DIRECTIONS FOR THIS TASK:
Write the listing out again, exactly as it appears.

++++++

(* ===== verification/Topology.v ===== *)
(** * Cluster topology (src/src/cluster/topology.c)

    The versioned description of pools, erasure sets and disks: its construction from
    the disk format, its changes, its JSON form, its persistence on a quorum of disks,
    and the assignment of network endpoints to disks. An array and its count are a
    list. *)

From S2P Require Import Prelude CInt CString XXHash DiskIO Json Format.

(** ** Data *)

Inductive buckets_set_state :=
  | SET_STATE_ACTIVE
  | SET_STATE_DRAINING
  | SET_STATE_REMOVED.

#[export] Instance buckets_set_state_eq_dec : EqDecision buckets_set_state.
Proof. solve_decision. Defined.

Record buckets_disk_info := DiskInfo {
  endpoint : string;
  uuid : string;
  capacity : Z
}.

Record buckets_set_topology := SetTopology {
  set_idx : Z;
  state : buckets_set_state;
  disks : list buckets_disk_info
}.

Record buckets_pool_topology := PoolTopology {
  pool_idx : Z;
  sets : list buckets_set_topology
}.

Record buckets_cluster_topology := ClusterTopology {
  version : Z;
  generation : Z;
  deployment_id : string;
  vnode_factor : Z;
  pools : list buckets_pool_topology
}.

#[export] Instance buckets_disk_info_eq_dec : EqDecision buckets_disk_info.
Proof. solve_decision. Defined.
#[export] Instance buckets_set_topology_eq_dec : EqDecision buckets_set_topology.
Proof. solve_decision. Defined.
#[export] Instance buckets_pool_topology_eq_dec : EqDecision buckets_pool_topology.
Proof. solve_decision. Defined.
#[export] Instance buckets_cluster_topology_eq_dec : EqDecision buckets_cluster_topology.
Proof. solve_decision. Defined.

Definition BUCKETS_TOPOLOGY_VERSION : Z := 1.
Definition BUCKETS_VNODE_FACTOR : Z := 150.

Definition set_count (p : buckets_pool_topology) : Z := Z.of_nat (length (sets p)).
Definition pool_count (t : buckets_cluster_topology) : Z := Z.of_nat (length (pools t)).

(** ** Construction *)

Definition buckets_topology_new : buckets_cluster_topology :=
  {| version := BUCKETS_TOPOLOGY_VERSION; generation := 0; deployment_id := "";
     vnode_factor := BUCKETS_VNODE_FACTOR; pools := [] |}.

Definition disk_of_format (uuid : string) : buckets_disk_info :=
  {| endpoint := ""; uuid := strncpy 36 uuid; capacity := 0 |}.

Definition set_of_format (i : nat) (uuids : list string) : buckets_set_topology :=
  {| set_idx := Z.of_nat i; state := SET_STATE_ACTIVE; disks := disk_of_format <$> uuids |}.

Definition buckets_topology_from_format (format : option buckets_format)
    : option buckets_cluster_topology :=
  match format with
  | None => None
  | Some f =>
      let e := erasure f in
      Some {| version := version buckets_topology_new;
              generation := 1;
              deployment_id := meta_deployment_id (meta f);
              vnode_factor := vnode_factor buckets_topology_new;
              pools := [ {| pool_idx := 0;
                            sets := imap (λ i set, set_of_format i (take (disks_per_set e) set))
                                         (ei_sets e) |} ] |}
  end.

(** ** JSON *)

Definition set_state_to_string (s : buckets_set_state) : string :=
  match s with
  | SET_STATE_ACTIVE => "active"
  | SET_STATE_DRAINING => "draining"
  | SET_STATE_REMOVED => "removed"
  end.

++++++

EXERCISE ANSWER:
(* ===== verification/Topology.v ===== *)
(** * Cluster topology (src/src/cluster/topology.c)

    The versioned description of pools, erasure sets and disks: its construction from
    the disk format, its changes, its JSON form, its persistence on a quorum of disks,
    and the assignment of network endpoints to disks. An array and its count are a
    list. *)

From S2P Require Import Prelude CInt CString XXHash DiskIO Json Format.

(** ** Data *)

Inductive buckets_set_state :=
  | SET_STATE_ACTIVE
  | SET_STATE_DRAINING
  | SET_STATE_REMOVED.

#[export] Instance buckets_set_state_eq_dec : EqDecision buckets_set_state.
Proof. solve_decision. Defined.

Record buckets_disk_info := DiskInfo {
  endpoint : string;
  uuid : string;
  capacity : Z
}.

Record buckets_set_topology := SetTopology {
  set_idx : Z;
  state : buckets_set_state;
  disks : list buckets_disk_info
}.

Record buckets_pool_topology := PoolTopology {
  pool_idx : Z;
  sets : list buckets_set_topology
}.

Record buckets_cluster_topology := ClusterTopology {
  version : Z;
  generation : Z;
  deployment_id : string;
  vnode_factor : Z;
  pools : list buckets_pool_topology
}.

#[export] Instance buckets_disk_info_eq_dec : EqDecision buckets_disk_info.
Proof. solve_decision. Defined.
#[export] Instance buckets_set_topology_eq_dec : EqDecision buckets_set_topology.
Proof. solve_decision. Defined.
#[export] Instance buckets_pool_topology_eq_dec : EqDecision buckets_pool_topology.
Proof. solve_decision. Defined.
#[export] Instance buckets_cluster_topology_eq_dec : EqDecision buckets_cluster_topology.
Proof. solve_decision. Defined.

Definition BUCKETS_TOPOLOGY_VERSION : Z := 1.
Definition BUCKETS_VNODE_FACTOR : Z := 150.

Definition set_count (p : buckets_pool_topology) : Z := Z.of_nat (length (sets p)).
Definition pool_count (t : buckets_cluster_topology) : Z := Z.of_nat (length (pools t)).

(** ** Construction *)

Definition buckets_topology_new : buckets_cluster_topology :=
  {| version := BUCKETS_TOPOLOGY_VERSION; generation := 0; deployment_id := "";
     vnode_factor := BUCKETS_VNODE_FACTOR; pools := [] |}.

Definition disk_of_format (uuid : string) : buckets_disk_info :=
  {| endpoint := ""; uuid := strncpy 36 uuid; capacity := 0 |}.

Definition set_of_format (i : nat) (uuids : list string) : buckets_set_topology :=
  {| set_idx := Z.of_nat i; state := SET_STATE_ACTIVE; disks := disk_of_format <$> uuids |}.

Definition buckets_topology_from_format (format : option buckets_format)
    : option buckets_cluster_topology :=
  match format with
  | None => None
  | Some f =>
      let e := erasure f in
      Some {| version := version buckets_topology_new;
              generation := 1;
              deployment_id := meta_deployment_id (meta f);
              vnode_factor := vnode_factor buckets_topology_new;
              pools := [ {| pool_idx := 0;
                            sets := imap (λ i set, set_of_format i (take (disks_per_set e) set))
                                         (ei_sets e) |} ] |}
  end.

(** ** JSON *)

Definition set_state_to_string (s : buckets_set_state) : string :=
  match s with
  | SET_STATE_ACTIVE => "active"
  | SET_STATE_DRAINING => "draining"
  | SET_STATE_REMOVED => "removed"
  end.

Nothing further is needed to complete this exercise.